Because draining is done in various unpredictable ways. For example an admin fires a kubectl drain, observes it to get blocked. Terminates kubectl, debugs and terminates the application (can take some time) and then resumes with kubectl drain again. There is no way for a 3rd party component to detect the progress of any of these drain solutions. And thus it is hard to build any higher level logic on top of it.

If we build the NodeMaintenance as a CRD, it becomes just another drain solution that cluster components (both applications and infra components) cannot depend on. We do not want to solve the whole node lifecycle, just to do the node drain properly. All of today's solutions could then just create a NodeMaintenance object instead of doing a bunch of checks and calling kubectl. The same goes for people scripting the node shutdown. The big advantage is that it provides good observability of the drain and all the intentions of the cluster admin and other components.

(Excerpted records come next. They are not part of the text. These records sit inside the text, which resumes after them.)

(** The cutoff is today's date with the year moved back, when that
    date exists and its year is not read as 19xx. *)
Lemma cutoff_value h n :
  clockInRange h -> 0 <= n ->
  100 <= YearFromTime (clock h) - n ->
  realDate (YearFromTime (clock h) - n) (MonthFromTime (clock h))
           (DateFromTime (clock h)) ->
  cutoff h n
  = Some (midnight (YearFromTime (clock h) - n) (MonthFromTime (clock h))
                   (DateFromTime (clock h))).
Proof.
  intros R Hn Y Rd. unfold cutoff.
  rewrite todayUTC_value by (assumption || lia).
  unfold getUTCFullYear, getUTCMonth, getUTCDate.
  destruct (same_day_fields (Day (clock h) * msPerDay) (clock h)
              (Day_midnight _)) as (-> & -> & ->).
  rewrite numSub_ofZ. apply DateUTC_ofZ; [lia |].
  destruct (dayNumber_in_year _ _ _ Rd) as [[Lo Hi] _].
  pose proof (DayFromYear_mono 100 (YearFromTime (clock h) - n) Y) as B.
  change (DayFromYear 100) with (-683003) in B.
  pose proof (YearFromDay_bounds (Day (clock h))) as [C _].
  fold (YearFromTime (clock h)) in C.
  pose proof (DayFromYear_mono (YearFromTime (clock h) - n)
                (YearFromTime (clock h)) ltac:(lia)) as B'.
  pose proof (clock_day_range h R) as CR.
  assert (Up : dayNumber (YearFromTime (clock h) - n)
                 (MonthFromTime (clock h)) (DateFromTime (clock h))
               <= Day (clock h)).
  { destruct (Z.eq_dec n 0) as [-> | NZ].
    - rewrite Z.sub_0_r, dayNumber_civil. lia.
    - pose proof (DayFromYear_mono (YearFromTime (clock h) - n + 1)
                    (YearFromTime (clock h)) ltac:(lia)). lia. }
  unfold midnight, msPerDay in *. lia.
Qed.
(** Each invalid configuration value falls back to its own default. *)
Lemma NewAttestFees_defaults feesConfig resp :
  let a := NewAttestFees feesConfig resp in
  (~ 0 < MinFee feesConfig < DefaultMaxFee -> minFee a = DefaultMinFee) /\
  (0 < MinFee feesConfig < DefaultMaxFee -> minFee a = MinFee feesConfig) /\
  (~ minFee a < MaxFee feesConfig < DefaultMaxFee ->
     maxFee a = DefaultMaxFee) /\
  (minFee a < MaxFee feesConfig < DefaultMaxFee ->
     maxFee a = MaxFee feesConfig) /\
  (~ 0 < FeeIncrement feesConfig -> feeIncrement a = DefaultFeeIncrement) /\
  (0 < FeeIncrement feesConfig -> feeIncrement a = FeeIncrement feesConfig).
Proof.
  unfold NewAttestFees, DefaultMaxFee, DefaultMinFee, DefaultFeeIncrement.
  cbn.
  destruct (Z.gtb_spec (MinFee feesConfig) 0);
    destruct (Z.ltb_spec (MinFee feesConfig) 100); cbn;
    destruct (Z.gtb_spec (MaxFee feesConfig) 0); cbn;
    try destruct (Z.gtb_spec (MaxFee feesConfig) (MinFee feesConfig)); cbn;
    try destruct (Z.gtb_spec (MaxFee feesConfig) 10); cbn;
    destruct (Z.ltb_spec (MaxFee feesConfig) 100); cbn;
    destruct (Z.gtb_spec (FeeIncrement feesConfig) 0);
    repeat split; intros; lia.
Qed.

(** With an increment that cannot overflow, the invariant is kept by every
    sequence of calls. *)
Lemma fee_calls_ok cs : forall a,
  fees_ok a -> feeIncrement a <= int_max - DefaultMaxFee ->
  fees_ok (fee_calls a cs).
Proof.
  induction cs as [|c cs IH]; intros a Hok Hinc; [exact Hok|].
  change (fees_ok (fee_calls (fee_call a c) cs)). apply IH.
  - destruct c as [useMinimum resp|]; unfold fee_call.
    + apply ResetFee_ok, fees_ok_limits, Hok.
    + now apply BumpFee_ok.
  - destruct c as [useMinimum resp|]; unfold fee_call.
    + destruct (ResetFee_limits a useMinimum resp) as (_ & _ & E).
      now rewrite E.
    + destruct (BumpFee_limits a) as (_ & _ & E). now rewrite E.
Qed.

We have a few use cases that the NodeMaintenance would help to solve in the core as well:

To address issues with the Graceful Node Shutdown feature. We can make the Graceful Node Shutdown safer for workloads and observable with the NodeMaintenance.
Termination of static pods during a node drain (low priority feature).
To have a proper DaemonSet termination and to solve availability issues of critical applications during the drain.

We have discussed this with sig-node and they would like to join the discussion about having the api in-tree x out-of-tree.

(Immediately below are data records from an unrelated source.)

(** [try: body  except <those e with handler e = Some h>: h] *)
Definition try_except {A} (body : M A) (handler : exn -> option (M A)) : M A :=
  fun os =>
    match body os with
    | (l1, os1, Raised e) =>
        match handler e with
        | Some h => let '(l2, os2, r) := h os1 in ((l1 ++ l2)%list, os2, r)
        | None => (l1, os1, Raised e)
        end
    | done => done
    end.

Definition print (line : string) : M unit :=
  fun os => ([Print line], os, Returned tt).

(** [subprocess.run(argv, check=check)]: the call is logged; a program
    that cannot be started raises from inside [Popen]; with [check=True]
    a non-zero exit status raises [CalledProcessError]. *)
Definition subprocess_run (argv : list string) (check : bool) : M Z :=
  fun os =>
    match spawn m argv os with
    | (NotStarted, os') => ([Exec argv], os', Raised SpawnError)
    | (Exited rc, os') =>
        ([Exec argv], os',
         if check && negb (rc =? 0)%Z
         then Raised (CalledProcessError rc) else Returned rc)
    end.

(** [subprocess.run(cmd, shell=True, check=False)] *)
Definition subprocess_run_shell (cmd : string) : M Z :=
  subprocess_run ["/bin/sh"; "-c"; cmd] false.

(** [s[key]] for a str [s] and a str [key]: always a [TypeError]. *)
Definition str_subscript (s key : string) : M string := raise TypeError.

Notation "x <- c ;; k" := (bind c (fun x => k))
  (at level 61, c at next level, right associativity).
Notation "c ;;; k" := (bind c (fun _ => k))
  (at level 61, right associativity).
(** * A shallow embedding of [accounts.py]

    The module [engineering_team/output/accounts.py] implements a simulated
    brokerage account: a cash balance, share holdings, a ledger of
    transactions, and valuation against a fixed price table.

    Python [float] is IEEE-754 binary64; it is modelled by Rocq's primitive
    [float], which is the same format with the same rounding (to nearest,
    ties to even).  Python [int] is unbounded and is modelled by [Z].  The
    [dict] of holdings keeps insertion order, which the valuation loop
    observes, so it is an association list.  Methods mutate [self] and may
    raise: they are computations in a state monad whose result is either a
    value or the exception raised, paired with the state at that point.

    Arguments have their annotated types: amounts are floats and quantities
    are ints.  (An int passed as an amount behaves as the float of the same
    value whenever a float represents it exactly.)

    Sums, differences and products in the statements below are the binary64
    operations the code performs, in the order it performs them; equalities
    between floats are equalities of the values, bit for bit.

    The handlers of [app.py], through which a user drives one account, are
    embedded after the account, in the module [App]. *)

From Stdlib Require Import ZArith List String Ascii DecimalString Bool Lia.
From Stdlib Require Import Uint63 Floats.
Import ListNotations.
Lemma item_monthNames d : exists n, item monthNames (Num (MonthFromDay d)) = Some n.
Proof.
  pose proof (MonthFromDay_range d) as R.
  set (m := MonthFromDay d) in *. clearbody m.
  month_cases m H; eexists; reflexivity.
Qed.

Lemma item_englishDay d : item dayNames (Num (WeekDay d)) = Some (englishDay (WeekDay d)).
Proof.
  pose proof (WeekDay_range d) as R.
  assert (H : WeekDay d = 0 \/ WeekDay d = 1 \/ WeekDay d = 2 \/ WeekDay d = 3 \/
              WeekDay d = 4 \/ WeekDay d = 5 \/ WeekDay d = 6) by lia.
  repeat destruct H as [H|H]; rewrite H; reflexivity.
Qed.

Lemma item_englishMonth d :
  item monthNames (Num (MonthFromDay d)) = Some (englishMonth (MonthFromDay d)).
Proof.
  pose proof (MonthFromDay_range d) as R.
  set (m := MonthFromDay d) in *. clearbody m.
  month_cases m H; reflexivity.
Qed.

(** C6.  For every day number from 1 to 31 the ordinal is the decimal
    number followed by the suffix of the English rule, in particular
    1st, 2nd, 3rd, 4th, 11th, 12th, 13th, 21st, 22nd, 23rd, with "th"
    after a last digit 0 or 4 to 9.  Every input that a phrase class
    takes gives a valid result, and the formatted string of every valid
    result is the full English weekday name of its date, a comma, the
    full English month name and the day of the month with that suffix;
    with the clock on 2024-03-15, "march 21" gives "Thursday, March
    21st". *)
Theorem ordinal_and_format (n : Z) (clock : Z) (dateInput : string) :
  1 <= n <= 31 ->
  getOrdinal (Num n) = decimal n ++ englishSuffix n /\
  map (fun k => getOrdinal (Num k)) [1; 2; 3; 4; 11; 12; 13; 21; 22; 23] =
    ["1st"; "2nd"; "3rd"; "4th"; "11th"; "12th"; "13th"; "21st"; "22nd"; "23rd"] /\
  map englishSuffix [10; 20; 30; 4; 5; 6; 7; 8; 9; 14; 24; 25; 26; 27; 28; 29] =
    repeat "th" 16 /\
  (exists r, parseReservationDate clock dateInput = Returned r /\
     (recognized (trim (toLowerCase dateInput)) = true -> isValid r = true) /\
     (isValid r = true ->
      exists d,
        date r = Some (DateAt d) /\
        dayOfWeek r = Some (englishDay (WeekDay d)) /\
        nth_error dayNames (Z.to_nat (WeekDay d)) = Some (englishDay (WeekDay d)) /\
        nth_error monthNames (Z.to_nat (MonthFromDay d)) =
          Some (englishMonth (MonthFromDay d)) /\
        1 <= DateFromDay d <= 31 /\
        formatted r = englishDay (WeekDay d) ++ ", " ++ englishMonth (MonthFromDay d) ++
                      " " ++ decimal (DateFromDay d) ++ englishSuffix (DateFromDay d))) /\
  parseReservationDate (civil 2024 3 15) "march 21" =
    Returned (mkResolved "march 21" "Thursday, March 21st"
                (Some (DateAt (civil 2024 3 21))) (Some "Thursday") true).
Proof.
  intros Hn. split; [now apply getOrdinal_day|].
  split; [reflexivity|]. split; [reflexivity|].
  split; [|vm_compute; reflexivity].
  rewrite parse_unfold, <- todayOf_clock.
  destruct (targetOf_any clock (trim (toLowerCase dateInput))) as (o & -> & Ho).
  cbn [bind]. eexists. split; [reflexivity|].
  destruct o as [[d|]|]; cbn [describe date isValid formatted dayOfWeek].
  - split; [reflexivity|]. intros _.
    pose proof (DateFromDay_range d) as Rd.
    pose proof (WeekDay_range d) as Rw. pose proof (MonthFromDay_range d) as Rm.
    pose proof (item_englishDay d) as Hwd. pose proof (item_englishMonth d) as Hmo.
    exists d. cbn [getDay getMonth getDate].
    rewrite Hwd, Hmo, getOrdinal_day by exact Rd.
    unfold item in Hwd, Hmo.
    destruct (Z.ltb_spec (WeekDay d) 0); [lia|].
    destruct (Z.ltb_spec (MonthFromDay d) 0); [lia|].
    repeat split; try assumption; lia.
  - destruct Ho; discriminate.
  - split; [intros R; rewrite Ho in R; discriminate R|discriminate].
Qed.
(** * libsoup HTTP/2 client message IO: a shallow embedding

    The definitions below follow [libsoup/http2/soup-client-message-io-http2.c]
    function by function.  The connection IO object [SoupClientMessageIOHTTP2]
    and the per-stream object [SoupHTTP2MessageData] are records; the hash
    table of the active streams is a finite map from the address of the
    message to the stream object, the set of closing streams is a list; C
    integers are [Z] with the wrap-around written where the source casts;
    NUL-terminated buffers are strings cut at their first NUL byte.

    The HTTP/2 codec (nghttp2), GLib and the message object are collaborators
    outside this file of the library.  Every call the IO makes into the codec,
    and every completion it reports upward, is recorded in the [calls] history
    of the IO; every answer a collaborator gives back (a stream id, whether a
    sniff succeeded, whether the socket accepted the bytes) is an input,
    gathered in the record [Extern].  [NGCHECK] aborts the process on
    [NGHTTP2_ERR_NOMEM] and logs otherwise; the embedding covers the runs in
    which the codec does not run out of memory, so [NGCHECK] leaves no trace.
    Debug output ([h2_debug], [g_warning], [g_warn_if_reached]), the metrics
    counters and timestamps, the signals emitted on the message and the
    request logger do not influence any decision of the code and are left out.

    The socket driver ([io_read], [io_write] and the read loop) and the
    request body pump reach the stream objects and the codec only through the
    callbacks and functions listed in [operation].

    A function whose source can crash returns an [option]: [None] stands for
    a failed [g_assert], [g_assert_not_reached], or the use of a NULL or freed
    stream object, message or queue item. *)

From stdpp Require Import gmap strings list pretty.
From Stdlib Require Import ZArith Ascii String.

Local Open Scope string_scope.
Local Open Scope Z_scope.

(** ** Constants of the collaborators *)

(** nghttp2.h: weights of a priority specification. *)
Definition NGHTTP2_MIN_WEIGHT : Z := 1.
Definition NGHTTP2_DEFAULT_WEIGHT : Z := 16.
Definition NGHTTP2_MAX_WEIGHT : Z := 256.

(** nghttp2.h: frame flags. *)
Definition NGHTTP2_FLAG_NONE : Z := 0.
Definition NGHTTP2_FLAG_END_STREAM : Z := 1.
Definition NGHTTP2_FLAG_END_HEADERS : Z := 4.

(** nghttp2.h: name/value flags. *)
Definition NGHTTP2_NV_FLAG_NONE : Z := 0.
Definition NGHTTP2_NV_FLAG_NO_COPY_VALUE : Z := 4.

(** nghttp2.h: HTTP/2 error codes (RFC 9113, section 7). *)
Definition NGHTTP2_NO_ERROR : Z := 0.
Definition NGHTTP2_STREAM_CLOSED : Z := 5.
Definition NGHTTP2_REFUSED_STREAM : Z := 7.
Definition NGHTTP2_CANCEL : Z := 8.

+Dawn Chen, could you please elaborate on the additional node use cases?

An important piece for the NodeMaintenance is the introduction of the Evacuation API. There are still pending discussions with sig-apps, on how this should be implemented. In short, the benefits are:

The ability to have a process for graceful termination of any pod. We have seen many solutions where people override the default behaviors with custom solutions and admission webhooks. This is not maintainable, scalable or observable in a larger cluster.
A subset of this is to have the ability to gracefully terminate single replica applications.
The API provides well-defined interactions between instigators and evacuators. Instigators just want to define that a pod should leave a node (e.g. cluster autoscaler, descheduler). Evacuators implement it. There is no action required from a normal user. The evacuators have priorities assigned that determine the order in which they handle the evacuation/termination. For example, in the core, HPA or Deployment with maxSurge could implement scaling out of the node, without any loss of availability. We have seen a general interest in such an aspect oriented approach. This could eliminate a lot of webhooks that we see in use today.
It provides an observability of the whole process, and we can try to tackle even more obscure problems in the future, like synchronization of different eviction/deletion mechanisms.

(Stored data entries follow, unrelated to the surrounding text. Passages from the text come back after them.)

(** X10. The arrow function stays bound to the instance that made it: put
    on another rectangle as its [getArea], it still returns the area of the
    first. *)
Theorem getArea_bound_to_instance (h0 : gmap loc object) (w1 h1 w2 h2 : Z) :
  safe (w1 * h1) = true ->
  snd ((let* r1 := new_Rectangle (Number w1) (Number h1) in
        let* r2 := new_Rectangle (Number w2) (Number h2) in
        let* f := get r1 "getArea" in
        set r2 "getArea" f;;
        call_method r2 "getArea") h0)
  = Return (Number (w1 * h1)).
Proof.
  intros Hsafe. unfold bind at 1. rewrite new_Rectangle_spec.
  set (l1 := fresh (dom h0)).
  set (o1 := Object (Some Rectangle_prototype)
               (Plain [("width", Number w1); ("height", Number h1);
                       ("getArea", Closure (getArea_of l1))])).
  set (ha := <[l1 := o1]> h0).
  unfold bind at 1. rewrite new_Rectangle_spec.
  set (l2 := fresh (dom ha)).
  assert (Hne : l2 <> l1).
  { intros E. pose proof (fresh_None ha) as F. fold l2 in F. rewrite E in F.
    unfold ha in F. by rewrite lookup_insert_eq in F. }
  set (hb := <[l2 := _]> ha).
  assert (H1 : hb !! l1 = Some o1).
  { unfold hb. rewrite lookup_insert_ne by done. apply lookup_insert_eq. }
  unfold bind at 1. rewrite (get_own hb l1 _ _ "getArea" _ H1 eq_refl).
  unfold bind at 1, set. unfold hb at 1. rewrite lookup_insert_eq. simpl.
  unfold hb. rewrite insert_insert_eq.
  set (hc := <[l2 := _]> ha).
  assert (H2 : hc !! l2 = Some (Object (Some Rectangle_prototype)
                 (Plain [("width", Number w2); ("height", Number h2);
                         ("getArea", Closure (getArea_of l1))])))
    by apply lookup_insert_eq.
  assert (H1' : hc !! l1 = Some o1).
  { unfold hc. rewrite lookup_insert_ne by done. apply lookup_insert_eq. }
  unfold call_method, bind at 1.
  rewrite (get_own hc l2 _ _ "getArea" _ H2 eq_refl).
  by rewrite (call_getArea hc l1 _ _ w1 h1 H1' eq_refl eq_refl Hsafe).
Qed.

Lemma getArea_bound_to_instance_witness :
  snd ((let* r1 := new_Rectangle (Number 2) (Number 3) in
        let* r2 := new_Rectangle (Number 10) (Number 20) in
        let* f := get r1 "getArea" in
        set r2 "getArea" f;;
        call_method r2 "getArea") realm)
  = Return (Number 6).
Proof. apply (getArea_bound_to_instance realm 2 3 10 20). reflexivity. Defined.

(** *** Integers in JSON text *)

Local Abbreviation uchars d := (list_ascii_of_string (NilEmpty.string_of_uint d)).

Local Abbreviation digit_step :=
  (fun (acc : Z) (c : ascii) => (10 * acc + Z.of_nat (nat_of_ascii c - 48))%Z).

(** What [JSON.stringify] writes for an integer. *)
Local Abbreviation printed n := (NilZero.string_of_int (Z.to_int n)).

(** The text after a number: nothing, or a comma or closing brace first. *)
Local Abbreviation ends_number rest :=
  (match rest with
   | [] => True
   | c :: _ => c = ","%char \/ c = "}"%char
   end).

Lemma take_digits_uint (d : Decimal.uint) (rest : list ascii) :
  ends_number rest ->
  take_digits (uchars d ++ rest) = (uchars d, rest).
Proof.
  intros Hc. induction d; simpl; rewrite ?IHd; try reflexivity.
  destruct rest as [|c rest]; [reflexivity|].
  by destruct Hc as [-> | ->].
Qed.

Lemma fold_uint_acc (d : Decimal.uint) :
  forall acc : positive,
    fold_left digit_step (uchars d) (Z.pos acc) = Z.pos (Pos.of_uint_acc d acc).
Proof.
  induction d; intros acc; simpl; [reflexivity|..];
    rewrite <- IHd; f_equal; lia.
Qed.

Lemma digits_value_uint (d : Decimal.uint) :
  digits_value (uchars d) = Z.of_N (Pos.of_uint d).
Proof.
  unfold digits_value. induction d; simpl; [reflexivity|exact IHd|..];
    apply (fold_uint_acc d).
Qed.

(** The decimal digits of a positive number start with a digit other than
    zero. *)
Lemma uchars_head (p : positive) :
  exists (k : ascii) (ds : list ascii),
    uchars (Pos.to_uint p) = k :: ds /\
    is_digit k = true /\ Nat.eqb (nat_of_ascii k) 48 = false.
Proof.
  assert (Hnz : Pos.to_uint p = Decimal.nzhead (Pos.to_uint p)).
  { pose proof (DecimalPos.Unsigned.to_of (Pos.to_uint p)) as H.
    rewrite DecimalPos.Unsigned.of_to in H. simpl in H.
    rewrite H at 1. apply DecimalFacts.unorm_nzhead.
    intros E. apply DecimalFacts.unorm_0 in E. rewrite <- H in E.
    by apply (DecimalPos.Unsigned.to_uint_nonzero p). }
  destruct (Pos.to_uint p) as [|d|d|d|d|d|d|d|d|d|d] eqn:E;
    [by destruct (DecimalPos.Unsigned.to_uint_nonnil p)
    |by destruct (DecimalFacts.nzhead_nonzero (Decimal.D0 d) d)
    |by eexists _, _ ..].
Qed.

Lemma parse_digits_printed (negative : bool) (p : positive)
    (rest : list ascii) :
  safe (Z.pos p) = true ->
  ends_number rest ->
  parse_digits negative (uchars (Pos.to_uint p) ++ rest) =
  Read (JNumber (if negative then Z.neg p else Z.pos p)) rest.
Proof.
  intros Hsafe Hc. unfold parse_digits.
  rewrite take_digits_uint by exact Hc.
  pose proof (digits_value_uint (Pos.to_uint p)) as Hv.
  rewrite DecimalPos.Unsigned.of_to in Hv. simpl in Hv.
  destruct (uchars_head p) as (k & ds & E & _ & Hk).
  rewrite E in Hv |- *. rewrite Hk. simpl.
  destruct rest as [|c rest]; [|destruct Hc as [-> | ->]];
    rewrite Hv, Hsafe; simpl; by destruct negative.
Qed.

Lemma parse_value_digit (budget : nat) (c : ascii) (cs : list ascii) :
  is_digit c = true ->
  parse_value (S budget) (c :: cs) = parse_digits false (c :: cs).
Proof.
  destruct c as [[] [] [] [] [] [] [] []]; try discriminate; reflexivity.
Qed.

Lemma string_of_uint_nonnil (p : positive) :
  NilZero.string_of_uint (Pos.to_uint p)
  = NilEmpty.string_of_uint (Pos.to_uint p).
Proof.
  pose proof (DecimalPos.Unsigned.to_uint_nonnil p).
  by destruct (Pos.to_uint p).
Qed.

(** Reading back a printed integer, at the end of the text or before a
    comma or a closing brace. *)
Lemma parse_value_printed (budget : nat) (n : Z) (rest : list ascii) :
  safe n = true ->
  ends_number rest ->
  parse_value (S budget) (list_ascii_of_string (printed n) ++ rest) =
  Read (JNumber n) rest.
Proof.
  intros Hsafe Hc. destruct n as [|p|p].
  - destruct rest as [|c rest]; [|destruct Hc as [-> | ->]]; reflexivity.
  - change (printed (Z.pos p)) with (NilZero.string_of_uint (Pos.to_uint p)).
    rewrite string_of_uint_nonnil.
    destruct (uchars_head p) as (k & ds & E & Hk & _).
    pose proof (parse_digits_printed false p rest Hsafe Hc) as Hp.
    rewrite E in Hp |- *. simpl app in Hp |- *.
    by rewrite parse_value_digit.
  - change (printed (Z.neg p))
      with (String "-" (NilZero.string_of_uint (Pos.to_uint p))).
    rewrite string_of_uint_nonnil.
    change (list_ascii_of_string (String "-" ?s))
      with ("-"%char :: list_ascii_of_string s).
    change (parse_value (S budget) (("-"%char :: ?l) ++ ?r))
      with (parse_digits true (l ++ r)).
    by apply (parse_digits_printed true p rest).
Qed.

(** *** The text of a rectangle *)

(** [{"width":w,"height":h}] *)
Local Abbreviation rectangle_text w h :=
  ("{" +:+ String dquote "width" +:+ String dquote ":" +:+ printed w +:+ ","
   +:+ String dquote "height" +:+ String dquote ":" +:+ printed h +:+ "}").

Lemma chars_app (s1 s2 : string) :
  list_ascii_of_string (s1 +:+ s2)
  = list_ascii_of_string s1 ++ list_ascii_of_string s2.
Proof.
  induction s1 as [|a s1 IH]; [reflexivity|].
  change (a :: list_ascii_of_string (s1 +:+ s2)
          = a :: (list_ascii_of_string s1 ++ list_ascii_of_string s2)).
  by rewrite IH.
Qed.

Lemma serialize_Number (depth : nat) (h0 : gmap loc object) (n : Z) :
  safe n = true ->
  serialize depth h0 (Number n) = Return (Some (printed n)).
Proof. intros Hn. destruct depth; simpl; by rewrite Hn. Qed.

Lemma serialize_Closure (depth : nat) (h0 : gmap loc object) (f : closure) :
  serialize depth h0 (Closure f) = Return None.
Proof. by destruct depth. Qed.

(** [JSON.stringify] on an object with the three properties [Rectangle]
    writes: the function-valued one is left out. *)
Lemma getJSON_fields (h0 : gmap loc object) (l : loc) (parent : option loc)
    (f : closure) (w h : Z) :
  h0 !! l = Some (Object parent
                    (Plain [("width", Number w); ("height", Number h);
                            ("getArea", Closure f)])) ->
  safe w = true -> safe h = true ->
  getJSON (Ref l) h0 = (h0, Return (Str (rectangle_text w h))).
Proof.
  intros Hl Hw Hh. unfold getJSON, JSON_stringify.
  cbn [serialize]. rewrite Hl. cbn [serialize].
  rewrite (serialize_Number _ _ w Hw), (serialize_Number _ _ h Hh),
          serialize_Closure.
  repeat match goal with
         | |- context [quote ?k] =>
             let q := eval vm_compute in (quote k) in
             change (quote k) with q
         end.
  cbn iota beta. cbn [String.concat].
  rewrite !BuilderFacts.string_app_assoc. reflexivity.
Qed.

Cross-posting to other relevant SIGs.

Filip

On Tuesday, June 4, 2024 at 11:57:29 PM UTC+2 t...@scalefactory.com wrote:

The node draining one (KEP-4212) I'm torn on.

- I really like the idea of node maintenance being declarative; there's no solid convention for different tools to mark when they are draining a node, let alone give people an idea about why. An API would solve that.
- I personally wanted this done as a CRD, with tools like kubectl learning the smarts to use the API if present and to fall back it it's not. We have all these great API discovery mechanisms; we should use them.
- we could move it in-tree if people like it. If it doesn't find friends a CRD is easy to park

So, I don't want this API in-tree at alpha, but I do hope somebody writes an implementation and makes it an official K8s API.

Tim

On Tuesday 4 June 2024 at 14:35:56 UTC+1 Antonio Ojea wrote:
Sure,

https://github.com/kubernetes/enhancements/pull/3700
https://github.com/kubernetes/enhancements/pull/4213
https://github.com/kubernetes/enhancements/pull/4565

On Tue, Jun 4, 2024 at 1:54 PM Davanum Srinivas wrote:
Antonio,

Can you please link a few of them? I am concerned as well.

thanks,
Dims

On Mon, Jun 3, 2024 at 9:05 PM Antonio Ojea wrote:
Hi all,

I was reviewing KEPs today all day and I'm a bit surprised by the
growing number of proposals that try to move Kubernetes to a VM/IaaS
provider (piece by piece) with KEPs in different SIGs ...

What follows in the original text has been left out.